I’m simply a curious accountant who is going to be a dad again. And I wanted to get some real answers. In that spirit, if you find a major hole in my analysis, let me know. I did this to learn, and will be happy to continue to do so.

My disclaimer, before we begin:

  • The question of diapers, relates to a lot of other topics related to parenting which are quite sensitive. Including but not limited to: potty training, breastfeeding, and carbon footprint. I have briefly touched on them, but more than anything, I have not made any assumptions within based upon my ideas of the right or wrong way to raise a child. If I went earlier or later on a particular area of interest, it is because I’m estimating conservatively. I would rather err on the side of spending more in an estimate than not. This is an estimate after all. The size of your baby or the speed it grows could throw this entire analysis off base, it is meant to be a guideline to help aide in making a decision.
  • My hope is whoever reads this understands the bulk of my analysis is fiscal, not moral or ethical. This topic is convoluted enough without getting into all that stuff. And I wanted to lend some clarity to one aspect of the conversation.

Key assumptions

  • Baby wipes not included
  • Child in diapers until 3 years old. We are projecting conservatively, and based upon normal American babies. Based upon culture or region age of potty training can change. Some believe that cloth diapers potty train children earlier. And we gradually reduced diaper usage from full to near zero by the 3rd birthday. Again, please don’t be sensitive, we erred conservatively.
  • Based upon children in 50% quartile
  • Does not account for premature babies
  • Reasonable effort to find best deals made, not accounting for big box stores, or coupons. Nor does it consider buying used, or selling when your baby outgrows their diapers. But those could affect your decision.
  • Brands we selected were meant as a benchmark for market niche, each representing a market segment: discount, organic, baseline or other. We don’t have a preference for any brand. For disposable pricing we did go on Amazon, and in full disclosure, we have a Prime membership. This is mentioned because we understand lower income families don’t have access to discounts through Amazon, or Big box stores where they can leverage the heavy discounts, but for the purposes of picking a price, we needed to start somewhere.
  • Assumes perfect inventory usage, and by unit cost. If you over purchase, or purchasing in large containers there may be excess. Let’s be honest, there will be excess, because in inventory management, and especially with babies, we are making our best guess.
  • Cloth diapers purchased in the beginning are used throughout entire span of child’s life. Additional purchases will change this potentially significantly. What this means is, keep your wife out of Target and off the internet from buying “really cute” diapers and trying to tell you they are an investment.

Disposable Diapers:

  • Disposable costs at year 1
    • Luvs – 447.6
    • Huggies – 785.4
    • Seventh Gen – 1,247.40
    • Bambo Nature – 1,496.40
  • Disposable costs at year 2
    • Luvs – 324
    • Huggies – 626.4
    • Seventh Gen – 885.60
    • Bambo Nature – 1,144.80
  • Disposable costs at year 3
    • Luvs – 156
    • Huggies – 382.20
    • Seventh Gen – 366.6
    • Bambo Nature – 390
  • Disposable costs overall
    • Luvs – 927.60
    • Huggies – 1,794
    • Seventh Gen – 2,499.60
    • Bambo Nature – 3,031.20

There are both fixed and variable costs associated with Cloth diapers. We accounted for a toilet sprayer, and spray reducer for initial purchases in addition to the diapers. Liners come in both disposable and reusable we included both options in our considerations. We also calculated in the additional laundry requirements. Because you will not be throwing them in with the normal wash.

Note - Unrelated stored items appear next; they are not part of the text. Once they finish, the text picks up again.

(** What the analysis of one delta holds after the entries [es]. *)
Record accounts (config : stats_config_t) (idx : Z) (es : list stats_entry_t) (a : delta_analysis_t) : Prop := {
  acc_count : da_packet_count a = Z.min (sf_buffer_size config) (zlen (samples idx es));
  acc_values : exists p vs, da_delta_values a = Some (p, vs) /\ zlen vs = sf_buffer_size config /\
    take (Z.to_nat (da_packet_count a)) vs = take (Z.to_nat (sf_buffer_size config)) (samples idx es);
  acc_cap : da_delta_capacity a = sf_buffer_size config;
  acc_hist : exists p bins, da_histogram a = Some (p, bins) /\ zlen bins = sf_max_bins config /\
    forall b, 0 <= b < sf_max_bins config -> zget bins b = Some (in_bin config b (samples idx es));
  acc_outliers : da_outlier_count a =
    zlen (too_large idx es) + beyond config (samples idx es) +
    Z.max 0 (zlen (samples idx es) - sf_buffer_size config);
  acc_used : 0 <= da_used_bins a <= sf_max_bins config /\
    (forall b, da_used_bins a <= b < sf_max_bins config -> in_bin config b (samples idx es) = 0) /\
    (0 < da_used_bins a -> 0 < in_bin config (da_used_bins a - 1) (samples idx es));
  acc_percentiles : da_percentiles_calculated a = false }.

Lemma zlen_filter_le {A} (p : A -> bool) l : zlen (List.filter p l) <= zlen l.
Proof. unfold zlen. induction l as [|x l IH]; simpl; [lia|]. case_match; simpl; lia. Qed.

Lemma samples_snoc idx es e :
  samples idx (es ++ [e]) = samples idx es ++ match entry_sample idx e with Sample d => [d] | _ => [] end.
Proof. unfold samples. rewrite omap_app. simpl. by destruct (entry_sample idx e). Qed.
Lemma too_large_snoc idx es e :
  too_large idx (es ++ [e]) = too_large idx es ++ match entry_sample idx e with TooLarge => [e] | _ => [] end.
Proof. unfold too_large. rewrite List.filter_app. simpl. by destruct (entry_sample idx e). Qed.
Lemma in_bin_snoc config b l d :
  in_bin config b (l ++ [d]) = in_bin config b l + (if bin_of config d =? b then 1 else 0).
Proof. unfold in_bin. rewrite List.filter_app, zlen_app. simpl. by case_match. Qed.
Lemma beyond_snoc config l d :
  beyond config (l ++ [d]) = beyond config l + (if sf_max_bins config <=? bin_of config d then 1 else 0).
Proof. unfold beyond. rewrite List.filter_app, zlen_app. simpl. by case_match. Qed.
Lemma in_bin_nonneg config b l : 0 <= in_bin config b l.
Proof. apply zlen_nonneg. Qed.

Lemma zlen_samples_le idx es : zlen (samples idx es) + zlen (too_large idx es) <= zlen es.
Proof.
  induction es as [|e es IH] using rev_ind; [done|]. rewrite samples_snoc, too_large_snoc, !zlen_app.
  destruct (entry_sample idx e); unfold zlen in *; simpl; lia.
Qed.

For the purposes of calculating initial number of diapers to purchase we assumed about 40 diaper covers. For inserts, our projection was 40, because babies are small waste factories. For cloth diapers without inserts we selected 40, based upon 18 being used every 2 days, which is a reasonable wash cycle, with a lot for flexibility. The number of diapers used daily will go down, but the wash cycles won’t go down proportionately, as dirty diapers need to be washed. Additionally, with a set of 40 being purchased, there will be flexibility if some are damaged for whatever reason down the line.

We also know that life happens, and that disposable diapers are not going to be eliminated so we calculated a 90% success rate on usage of cloth diapers and used Luvs brand for those 10% times we aren’t using cloth diapers.

  • Fixed costs
    • Spray hose – 40
    • Splash guard (Spray pal) – 25

Cloth Diapers

Cloth diaper costs include the fixed cost of the purchase of the first 40 covers, and 40 liners, or if no liner is required, 40 cloth diapers. Variable costs of disposables used, laundry, and disposable liners were also added in. As the choice of liner is separate and based upon individual need or preference, that has been broken out as a separate fixed cost.

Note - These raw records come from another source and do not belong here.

(* ===== verification/ServerRx.v ===== *)
(** The server's state, its one-way receive handler and its main loop with the
    duration check (timestamp_server.c). *)

From S2P Require Import Prelude CText Ring Heap Wire CsvLog CsvRing StatsCollector ServerQueue CorrArray ServerCorr TxStamps MainLoop.

(** The globals and the variables of the run functions that the handlers share.
    [sv_wire] records the packets given to the kernel, oldest first. *)
Record server := Server {
  sv_queue : ReturnPacketQueue;
  sv_corr : server_correlation;
  sv_csv_enabled : bool;
  sv_csv_buffer : option csv_ring_buffer_t;
  sv_tx_csv_buffer : option csv_ring_buffer_t;
  sv_stats : stats_globals;
  sv_pkt_hw_rx : timespec;           (* pkt_data.svr_hw_rx_ts *)
  sv_pkt_ker_rx : timespec;          (* pkt_data.svr_ker_rx_ts *)
  sv_packets_received : Z;           (* g_packets_received *)
  sv_packets_sent : Z;               (* g_packets_sent *)
  sv_total_received : Z;
  sv_local_sent : Z;                 (* local_packets_sent of the TX thread *)
  sv_wire : list (list Z * sockaddr_in) }.

Definition with_queue (s : server) (q : ReturnPacketQueue) : server :=
  Server q (sv_corr s) (sv_csv_enabled s) (sv_csv_buffer s) (sv_tx_csv_buffer s) (sv_stats s) (sv_pkt_hw_rx s)
    (sv_pkt_ker_rx s) (sv_packets_received s) (sv_packets_sent s) (sv_total_received s) (sv_local_sent s) (sv_wire s).
Definition with_corr (s : server) (c : server_correlation) : server :=
  Server (sv_queue s) c (sv_csv_enabled s) (sv_csv_buffer s) (sv_tx_csv_buffer s) (sv_stats s) (sv_pkt_hw_rx s)
    (sv_pkt_ker_rx s) (sv_packets_received s) (sv_packets_sent s) (sv_total_received s) (sv_local_sent s) (sv_wire s).
Definition with_csv (s : server) (b : option csv_ring_buffer_t) : server :=
  Server (sv_queue s) (sv_corr s) (sv_csv_enabled s) b (sv_tx_csv_buffer s) (sv_stats s) (sv_pkt_hw_rx s)
    (sv_pkt_ker_rx s) (sv_packets_received s) (sv_packets_sent s) (sv_total_received s) (sv_local_sent s) (sv_wire s).
Definition with_tx_csv (s : server) (b : option csv_ring_buffer_t) : server :=
  Server (sv_queue s) (sv_corr s) (sv_csv_enabled s) (sv_csv_buffer s) b (sv_stats s) (sv_pkt_hw_rx s)
    (sv_pkt_ker_rx s) (sv_packets_received s) (sv_packets_sent s) (sv_total_received s) (sv_local_sent s) (sv_wire s).
Definition with_stats (s : server) (g : stats_globals) : server :=
  Server (sv_queue s) (sv_corr s) (sv_csv_enabled s) (sv_csv_buffer s) (sv_tx_csv_buffer s) g (sv_pkt_hw_rx s)
    (sv_pkt_ker_rx s) (sv_packets_received s) (sv_packets_sent s) (sv_total_received s) (sv_local_sent s) (sv_wire s).
(** A received packet: its stamps stay in pkt_data, and both counters move. *)
Definition with_received (s : server) (hw ker : timespec) : server :=
  Server (sv_queue s) (sv_corr s) (sv_csv_enabled s) (sv_csv_buffer s) (sv_tx_csv_buffer s) (sv_stats s) hw ker
    (u64 (sv_packets_received s + 1)) (sv_packets_sent s) (u64 (sv_total_received s + 1)) (sv_local_sent s) (sv_wire s).
Definition with_sent (s : server) (packets : list (list Z * sockaddr_in)) : server :=
  Server (sv_queue s) (sv_corr s) (sv_csv_enabled s) (sv_csv_buffer s) (sv_tx_csv_buffer s) (sv_stats s)
    (sv_pkt_hw_rx s) (sv_pkt_ker_rx s) (sv_packets_received s) (u64 (sv_packets_sent s + zlen packets))
    (sv_total_received s) (u64 (sv_local_sent s + zlen packets)) (sv_wire s ++ packets).

(** A datagram as recvmsg returns it, and the clock read right after. *)
Record rx_datagram := RxDatagram {
  rd_bytes : list Z; rd_src : sockaddr_in; rd_cmsgs : list cmsg; rd_app_rx_ts : timespec }.
Definition datagram_wf (d : rx_datagram) : Prop :=
  bytes_wf (rd_bytes d) /\ zlen (rd_bytes d) <= 1500 /\ 0 <= sin_port (rd_src d) < 65536.

(** ** One-way mode *)

(** pkt_data.seq_num is a uint32_t: -1 is 4294967295. *)
Definition oneway_seq (bytes : list Z) : Z := if 4 <=? zlen bytes then ntohl_at bytes 0 else u32 (-1).
Definition oneway_stamps (d : rx_datagram) : Z * Z * Z :=
  let '(_, hw, ker) := extract_rx_timestamps (rd_cmsgs d) ts_zero_spec ts_zero_spec in
  (ts_ns hw, ts_ns ker, ts_ns (rd_app_rx_ts d)).

(** The body of the loop after recvmsg; pkt_data is zeroed for each packet. *)
Definition oneway_receive (s : server) (d : rx_datagram) : server :=
  let '(_, hw, ker) := extract_rx_timestamps (rd_cmsgs d) ts_zero_spec ts_zero_spec in
  let seq_num := oneway_seq (rd_bytes d) in
  let src_ip_str := inet_ntop (sin_addr (rd_src d)) in
  let client_src_port := sin_port (rd_src d) in
  let s := with_received s hw ker in
  let hw_rx_ns := ts_ns hw in
  let ker_rx_ns := ts_ns ker in
  let app_rx_ns := ts_ns (rd_app_rx_ts d) in
  let s :=
    if sv_csv_enabled s then
      with_csv s (log_csv (sv_csv_buffer s)
        (create_csv_server_oneway_main seq_num src_ip_str (u16 client_src_port) hw_rx_ns ker_rx_ns app_rx_ns))
    else s in
  let g := create_minimal_stats_entry (sv_stats s) seq_num (u16 client_src_port) TIMESTAMP_MODE_SERVER_ONEWAY in
  let g := update_stats_buffer_with_rx_timestamps g seq_num hw_rx_ns ker_rx_ns app_rx_ns 0 STATS_SERVER_ONEWAY in
  with_stats s g.

(** ** The main loop *)

Inductive recv_outcome := RecvEmpty | RecvError | RecvDatagram (d : rx_datagram).
(** The recvmsg call and what follows it, for the handler of a mode. *)
Definition server_step (receive : server -> rx_datagram -> server) (s : server) (r : recv_outcome) : option server :=
  match r with
  | RecvEmpty => Some s
  | RecvError => None
  | RecvDatagram d => Some (receive s d)
  end.
Definition server_loop (receive : server -> rx_datagram -> server)
    (program_duration_ns start_time max_cycles_between_checks : Z)
    (l : loop_state) (s : server) (ticks : list (loop_tick recv_outcome)) : option server :=
  main_loop (server_step receive) (0 <? program_duration_ns) (fun now => program_duration_ns <=? now - start_time)
    max_cycles_between_checks l s ticks.

Definition datagrams (inputs : list recv_outcome) : list rx_datagram :=
  omap (fun r => match r with RecvDatagram d => Some d | _ => None end) inputs.

Lemma server_run_steps receive inputs s s' :
  run_steps (server_step receive) s inputs = Some s' -> s' = fold_left receive (datagrams inputs) s.
Proof.
  revert s. induction inputs as [|r inputs IH]; intros s; cbn [run_steps]; [by intros [= <-]|].
  unfold datagrams. destruct r as [| |d]; cbn [server_step]; [apply IH|done|apply IH].
Qed.

(** ** One-way packets in the logs *)

Definition oneway_csv_entry (d : rx_datagram) : csv_entry_t :=
  let '(hw, ker, app) := oneway_stamps d in
  create_csv_server_oneway_main (oneway_seq (rd_bytes d)) (inet_ntop (sin_addr (rd_src d)))
    (sin_port (rd_src d)) hw ker app.
Definition oneway_stats_entry (d : rx_datagram) : stats_entry_t :=
  let '(hw, ker, app) := oneway_stamps d in
  StatsEntry (oneway_seq (rd_bytes d)) [0; 0; 0; 0; 0; 0; 0; hw; ker; app; 0; 0] (sin_port (rd_src d)) 3 128.

Lemma oneway_receive_spec s d b st :
  datagram_wf d -> sv_csv_enabled s = true -> sv_csv_buffer s = Some b ->
  sv_stats s = StatsGlobals true (Some st) -> ring_wf b -> ring_wf st ->
  let s' := oneway_receive s d in
  sv_csv_enabled s' = true /\ sv_total_received s' = u64 (sv_total_received s + 1) /\
  sv_csv_buffer s' = Some (fst (csv_enqueue_fast b (oneway_csv_entry d))) /\
  exists st', sv_stats s' = StatsGlobals true (Some st') /\ ring_wf st' /\ st_size_mask st' = st_size_mask st /\
    ring_contents st' = lastn (Z.to_nat (st_size_mask st)) (ring_contents st ++ [oneway_stats_entry d]).
Proof.
  intros (_ & _ & Hp) Hen Hb Hst Hwb Hws. unfold oneway_receive, oneway_csv_entry, oneway_stats_entry, oneway_stamps.
  destruct (extract_rx_timestamps (rd_cmsgs d) ts_zero_spec ts_zero_spec) as [[f hw] ker].
  cbv zeta. simpl sv_csv_enabled. simpl sv_csv_buffer. rewrite Hen, Hb. rewrite (u16_small (sin_port (rd_src d))) by lia.
  simpl. split_and!; try done. rewrite Hst. unfold update_stats_buffer_with_rx_timestamps.
  apply stats_record_spec. exact Hws.
Qed.

Lemma oneway_receive_all ds s b st :
  Forall datagram_wf ds -> sv_csv_enabled s = true -> sv_csv_buffer s = Some b ->
  sv_stats s = StatsGlobals true (Some st) -> ring_wf b -> ring_wf st ->
  let s' := fold_left oneway_receive ds s in
  u64 (sv_total_received s') = u64 (sv_total_received s + zlen ds) /\
  sv_csv_buffer s' = Some (csv_enqueue_all b (map oneway_csv_entry ds)) /\
  exists st', sv_stats s' = StatsGlobals true (Some st') /\ ring_wf st' /\
    ring_contents st' = lastn (Z.to_nat (st_size_mask st)) (ring_contents st ++ map oneway_stats_entry ds).
Proof.
  intros Hds. revert s b st. induction Hds as [|d ds Hd _ IH]; intros s b st Hen Hb Hst Hwb Hws; cbn [fold_left map].
  - split_and!; [by rewrite Z.add_0_r|done|]. exists st. split_and!; [done..|]. rewrite app_nil_r. symmetry.
    apply lastn_all. pose proof (ring_contents_length st Hws) as Hl. pose proof (ring_count_range st Hws) as Hr.
    unfold ring_size, zlen in *. simpl in Hr. lia.
  - destruct (oneway_receive_spec s d b st Hd Hen Hb Hst Hwb Hws) as (H1 & H2 & H3 & st' & H4 & H5 & H6 & H7).
    destruct (csv_enqueue_all_spec [oneway_csv_entry d] b Hwb) as (Hwb' & _). cbn [csv_enqueue_all fold_left] in Hwb'.
    destruct (IH _ _ _ H1 H3 H4 Hwb' H5) as (I1 & I2 & st'' & I3 & I4 & I5). split_and!; [|exact I2|].
    + rewrite I1, H2. unfold u64, zlen. cbn [length]. rewrite Z.add_mod_idemp_l by lia. f_equal. lia.
    + exists st''. split_and!; try done. rewrite I5, H6, H7. rewrite lastn_app_lastn, <- app_assoc. done.
Qed.

(** ** Properties *)

(** In one-way mode every received datagram is counted, logged and recorded: the
    CSV ring gains, in order and up to its capacity, one entry per datagram with
    the decoded sequence number, the source address and port and the three RX
    stamps; the statistics ring keeps the entries of the most recent datagrams
    with the same stamps. *)
Theorem oneway_logs_every_packet (ds : list rx_datagram) (s : server) (b : csv_ring_buffer_t) (st : stats_collector_t) :
  Forall datagram_wf ds -> sv_csv_enabled s = true -> sv_csv_buffer s = Some b ->
  sv_stats s = StatsGlobals true (Some st) -> ring_wf b -> ring_wf st ->
  let s' := fold_left oneway_receive ds s in
  u64 (sv_total_received s') = u64 (sv_total_received s + zlen ds) /\
  (exists b', sv_csv_buffer s' = Some b' /\ ring_wf b' /\
     ring_contents b' = take (Z.to_nat (cb_size_mask b)) (ring_contents b ++ map oneway_csv_entry ds)) /\
  (exists st', sv_stats s' = StatsGlobals true (Some st') /\ ring_wf st' /\
     ring_contents st' = lastn (Z.to_nat (st_size_mask st)) (ring_contents st ++ map oneway_stats_entry ds)).
Proof.
  intros Hds Hen Hb Hst Hwb Hws. destruct (oneway_receive_all ds s b st Hds Hen Hb Hst Hwb Hws) as (H1 & H2 & H3).
  destruct (csv_enqueue_all_spec (map oneway_csv_entry ds) b Hwb) as (Hw' & _ & Hc).
  split_and!; [done| |done]. eexists. by split_and!.
Qed.

(** A server with both logs on and small rings, and the datagram number [k]
    received from port 9000 with a hardware and a kernel stamp. *)
Definition demo_server : server :=
  Server demo_queue no_correlation true (Some (sample_ring (2 ^ 3) 2)) (Some (sample_ring (2 ^ 3) 2))
    (StatsGlobals true (Some (sample_collector (2 ^ 2)))) ts_zero_spec ts_zero_spec 0 0 0 0 [].
Definition demo_datagram (k : Z) : rx_datagram :=
  RxDatagram (htonl_bytes k ++ htonl_bytes 7000 ++ [0; 0; 0; 0]) (SockAddr 167772161 9000)
    [CmsgOther; CmsgTimestamping (Timespec 5 20) ts_zero_spec (Timespec 5 10)] (Timespec 5 (30 + k)).
Lemma demo_datagram_wf k : 0 <= k -> datagram_wf (demo_datagram k).
Proof.
  intros. split_and!; [|unfold zlen; simpl; lia|simpl; lia|simpl; lia]. unfold demo_datagram, bytes_wf, htonl_bytes. simpl.
  repeat (apply Forall_cons; split; [apply u8_range || lia|]). constructor.
Qed.

Lemma demo_datagrams_wf j k : 0 <= j -> 0 <= k -> Forall datagram_wf [demo_datagram j; demo_datagram k].
Proof. intros. by repeat (apply Forall_cons; split; [by apply demo_datagram_wf|]). Qed.

Lemma oneway_logs_every_packet_witness :
  exists b', sv_csv_buffer (fold_left oneway_receive [demo_datagram 1; demo_datagram 2] demo_server) = Some b' /\
    map ce_seq_num (ring_contents b') = [1; 2].
Proof.
  destruct (oneway_logs_every_packet [demo_datagram 1; demo_datagram 2] demo_server (sample_ring (2 ^ 3) 2)
    (sample_collector (2 ^ 2))
    (demo_datagrams_wf 1 2 ltac:(lia) ltac:(lia)) eq_refl eq_refl eq_refl
    (sample_ring_wf 3 2 ltac:(lia)) (sample_collector_wf 2 ltac:(lia))) as (_ & (b' & Hb & _ & Hc) & _).
  exists b'. split; [exact Hb|]. rewrite Hc. vm_compute. reflexivity.
Defined.

(** Once the run time is over the main loop ends within fifty iterations, for
    either mode's handler, and its final state is that handler applied in order
    to the datagrams received before. *)
Theorem server_loop_stops (receive : server -> rx_datagram -> server)
    (program_duration_ns start_time max_cycles_between_checks : Z) (l : loop_state) (s : server)
    (ticks : list (loop_tick recv_outcome)) :
  0 < program_duration_ns -> 0 <= ls_counter l < 18446744073709551516 ->
  Forall (fun t => program_duration_ns <= lt_now_ns t - start_time) ticks -> 50 <= zlen ticks ->
  exists inputs, inputs `prefix_of` map lt_input ticks /\
    server_loop receive program_duration_ns start_time max_cycles_between_checks l s ticks =
      Some (fold_left receive (datagrams inputs) s).
Proof.
  intros Hd Hl Ht Hn. pose proof (Z.mod_pos_bound (ls_counter l) 50 ltac:(lia)). unfold server_loop.
  set (over := fun now => program_duration_ns <=? now - start_time).
  destruct (main_loop_stops (server_step receive) (0 <? program_duration_ns) over max_cycles_between_checks l s ticks)
    as (s' & E); [by apply Z.ltb_lt|lia|lia| |lia|].
  { eapply Forall_impl; [exact Ht|]. intros t. apply Z.leb_le. }
  exists (loop_inputs (server_step receive) (0 <? program_duration_ns) over max_cycles_between_checks l s ticks).
  split; [apply loop_inputs_prefix|]. rewrite E. f_equal. apply server_run_steps. by apply main_loop_runs.
Qed.

Definition late_tick (d : rx_datagram) : loop_tick recv_outcome := LoopTick false 1000 5000 1000 (RecvDatagram d).
Lemma server_loop_stops_witness :
  let ticks := map (fun k => late_tick (demo_datagram (Z.of_nat k))) (seq 0 60) in
  exists s', server_loop oneway_receive 100 0 2000 (LoopState 47 0) demo_server ticks = Some s' /\
    sv_total_received s' = 2.
Proof.
  pose (ticks := map (fun k => late_tick (demo_datagram (Z.of_nat k))) (seq 0 60)).
  assert (Forall (fun t => 100 <= lt_now_ns t - 0) ticks) as Ht.
  { apply Forall_forall. intros t (k & -> & _)%list_elem_of_fmap. simpl. lia. }
  destruct (server_loop_stops oneway_receive 100 0 2000 (LoopState 47 0) demo_server ticks) as (inputs & _ & E);
    [lia|simpl; lia|exact Ht|vm_compute; discriminate|].
  eexists. split; [exact E|].
  assert (option_map sv_total_received (Some (fold_left oneway_receive (datagrams inputs) demo_server)) = Some 2) as E2.
  { rewrite <- E. vm_compute. reflexivity. }
  by injection E2.
Defined.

  • One Size (No liner requirement)
    • Rumparooz
      • Initial investment – 560
      • Year 1 – 874.76
      • Year 2 – 212.40
      • Year 3 – 195.60
      • Total – 1,272.76
  • All in one (Liner required)
    • Laimala
      • Initial investment – 159.93
      • Year 1 – 587.02
      • Year 2 – 395.89
      • Year 3 – 261.86
      • Total – 1,244.77
    • Bumgenius
      • Initial investment – 1,078
      • Year 1 – 1,505.09
      • Year 2 – 395.89
      • Year 3 – 261.86
      • Total – 2,162.84
    • Blueberry Organics
      • Initial investment – 1,318
      • Year 1 – 1,745.09
      • Year 2 – 395.89
      • Year 3 – 261.86
      • Total – 2,402.84
  • Pocket Diaper (Liner required)
    • Mama Koala
      • Initial investment – 266.6
      • Year 1 – 639.69
      • Year 2 – 395.89
      • Year 3 – 261.86
      • Total – 1,351.44
    • Thirsties
      • Initial investment – 733.33
      • Year 1 – 1,160.42
      • Year 2 – 395.89
      • Year 3 – 261.86
      • Total – 1,818.17
    • Bumgenius
      • Initial investment – 742.13
      • Year 1 – 1,169.22
      • Year 2 – 395.89
      • Year 3 – 261.86
      • Total – 1,826.97


We considered Disposable liners to support solid waste when the baby begins to transition into solid food. Disposable for solid waste, reusable liner for liquid waste. We marked it at 6 months. Every family is different, this was just a very early point, leaning toward being conservative.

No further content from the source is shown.